# 196? Rollfast - maybe someone knows for sure.



## Tim58 (Aug 21, 2011)

A friend has a 1960's (?) Rollfast that he wants to sell. I'm guessing that it's maybe a 1965? Maybe someone can help us figure out exactly what this is. It has 26 x 1.75 tires by U.S. Royal Chain, the rear hub has a red stripe in the center, there is a hole in the front fender where I guess a headlight was, and a Mesinger seat. He's thinking about selling it for $100.00, but he really has no idea of actual value. Any help would be greatly appreciated!


----------



## StevieZ (Aug 21, 2011)

That Bike is in fair shape. IDK about 100. $50 would be better. Its from the early 60s for sure.

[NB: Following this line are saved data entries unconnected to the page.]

(** X19.  [markNotesAsShown] stamps [lastShownInReminisce]: with nothing
    rejected, each listed note that exists reads afterwards as before
    but for that field, which holds a reading of [Date.now()] taken
    for one of its positions in the list; notes not listed, tags and
    images are untouched.  A rejected UPDATE is swallowed, so with a
    database the call never throws.  Without one it throws for a list
    that is not empty, and silently accepts the empty list.  A stamp 0
    counts as never shown. *)
Theorem markNotesAsShown_stamps (host : NO.Host) (noteIds : list Z) (s : NO.Store) :
  (NO.healthy host ->
   exists s',
     NO.markNotesAsShown host noteIds s = (Return tt, s') /\
     NO.tags_rows s' = NO.tags_rows s /\ NO.embeddings s' = NO.embeddings s /\
     (forall i, ~ In i noteIds -> NO.lookup s' i = NO.lookup s i) /\
     (forall i n, In i noteIds -> NO.lookup s i = Some n ->
        exists k, nth_error noteIds k = Some i /\
                  NO.lookup s' i = Some (shownAt (Date_now (NO.base host) k) n))) /\
  (dbInitialized (NO.base host) = true ->
   exists s', NO.markNotesAsShown host noteIds s = (Return tt, s')) /\
  (dbInitialized (NO.base host) = false ->
   NO.markNotesAsShown host noteIds s =
   match noteIds with
   | [] => (Return tt, s)
   | _ :: _ =>
       (Throw (Error "Database not initialized. Call initializeDatabase() first."), s)
   end) /\
  (forall t now n,
     neverShown (shownAt t n) = (t =? 0) /\
     (t <> 0 -> daysSinceLastShown now (shownAt t n) = (now - t) / MS_PER_DAY)).
Proof.
  split; [|split; [|split]].
  - intros Hh. unfold NO.markNotesAsShown.
    assert (H : forall k s,
              exists s',
                NO.markNotesAsShown_from host k noteIds s = (Return tt, s') /\
                NO.tags_rows s' = NO.tags_rows s /\ NO.embeddings s' = NO.embeddings s /\
                (forall i, ~ In i noteIds -> NO.lookup s' i = NO.lookup s i) /\
                (forall i n, In i noteIds -> NO.lookup s i = Some n ->
                   exists k', nth_error noteIds k' = Some i /\
                     NO.lookup s' i =
                     Some (shownAt (Date_now (NO.base host) (k + k')) n))).
    { clear s. induction noteIds as [|x rest IH]; intros k s.
      - exists s. split; [reflexivity|]. repeat split; try reflexivity.
        intros i n [].
      - destruct (markNoteAsShown_healthy host k x s Hh)
          as (s1 & Hrun & Ht1 & _ & He1 & _ & Hlook1).
        destruct (IH (S k) s1) as (s' & Hloop & Ht & He & Hout & Hin).
        exists s'. split.
        { cbn [NO.markNotesAsShown_from]. unfold NO.bindT. rewrite Hrun. exact Hloop. }
        split; [congruence|]. split; [congruence|]. split.
        + intros i Hi. rewrite Hout by (intros Hr; apply Hi; right; exact Hr).
          rewrite Hlook1. destruct (Z.eqb_spec i x) as [->|_]; [|reflexivity].
          exfalso. apply Hi. left. reflexivity.
        + intros i n Hi Hn.
          destruct (in_dec Z.eq_dec i rest) as [Hr|Hr].
          * assert (Hn1 : exists n1, NO.lookup s1 i = Some n1 /\
                            forall t, shownAt t n1 = shownAt t n).
            { rewrite Hlook1, Hn. destruct (i =? x); cbn [option_map]; eauto. }
            destruct Hn1 as (n1 & Hn1 & Hsame).
            destruct (Hin i n1 Hr Hn1) as (k' & Hk' & Hl).
            exists (S k'). split; [exact Hk'|].
            rewrite Hl, Hsame. do 3 f_equal. lia.
          * destruct Hi as [<-|Hi]; [|contradiction].
            exists 0%nat. split; [reflexivity|].
            rewrite (Hout _ Hr), Hlook1, Z.eqb_refl, Hn. cbn [option_map].
            do 3 f_equal. lia. }
    destruct (H 0%nat s) as (s' & H1 & H2 & H3 & H4 & H5).
    exists s'. repeat split; assumption.
  - intros Hdb. unfold NO.markNotesAsShown. generalize 0%nat. revert s.
    induction noteIds as [|x rest IH]; intros s k; [eexists; reflexivity|].
    cbn [NO.markNotesAsShown_from]. unfold NO.bindT at 1.
    assert (Hstep : exists s1, NO.markNoteAsShown host k x s = (Return tt, s1)).
    { unfold NO.markNoteAsShown, NO.bindT, NO.getDatabase, getDatabaseInstance,
        NO.try_catchT, NO.retT.
      rewrite Hdb.
      destruct (NO.updateLastShown host (Date_now (NO.base host) k) x s)
        as [[[]|e] s1]; eauto. }
    destruct Hstep as (s1 & ->). apply IH.
  - intros Hdb. unfold NO.markNotesAsShown. destruct noteIds as [|x rest]; [reflexivity|].
    cbn [NO.markNotesAsShown_from]. unfold NO.bindT at 1.
    unfold NO.markNoteAsShown, NO.bindT, NO.getDatabase, getDatabaseInstance.
    rewrite Hdb. reflexivity.
  - intros t now n. split; [reflexivity|]. intros Ht.
    unfold daysSinceLastShown. cbn [shownAt lastShownInReminisce].
    destruct (Z.eqb_spec t 0); [contradiction|reflexivity].
Qed.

That is called a camel back frame. Frames where made that way for Extra strength. The red strip in the middle of the rear hub is common On the Bendix hubs from the early 60s and so on. cool bike I have a few of them.


----------



## Tim58 (Aug 24, 2011)

StevieZ said:


> That Bike is in fair shape. IDK about 100. $50 would be better. Its from the early 60s for sure. That is called a camel back frame. Frames where made that way for Extra strength. The red strip in the middle of the rear hub is common On the Bendix hubs from the early 60s and so on. cool bike I have a few of them.




Thanks for the reply! Would you happen to know what model (name) this bike is?


----------



## Adamtinkerer (Aug 24, 2011)

The chainguard and metal badge suggest 65ish at the lates. This style frame came out in 1959, and as was mentioned the Bendix red band hub arrived in 61, and was replaced by the RB-2 in 1963, check the brake arm stampings. otherwise, Rollfasts and other bikes made by the HP Snyder co. can't be dated to a specific year, unless you happen to find an old ad with the exact model bike in it. And yes, $100 is pricey, I wouldn't go over $65.


----------



## StevieZ (Aug 24, 2011)

Hey no problem. We all learn new things on the CABE all the time. As far as a model I do not recall ever seeing a Special name for any of them. But a dear friend of mine holds some pattens and rights to Rollfast still. so I will have to ask him. i am sure he would know.


----------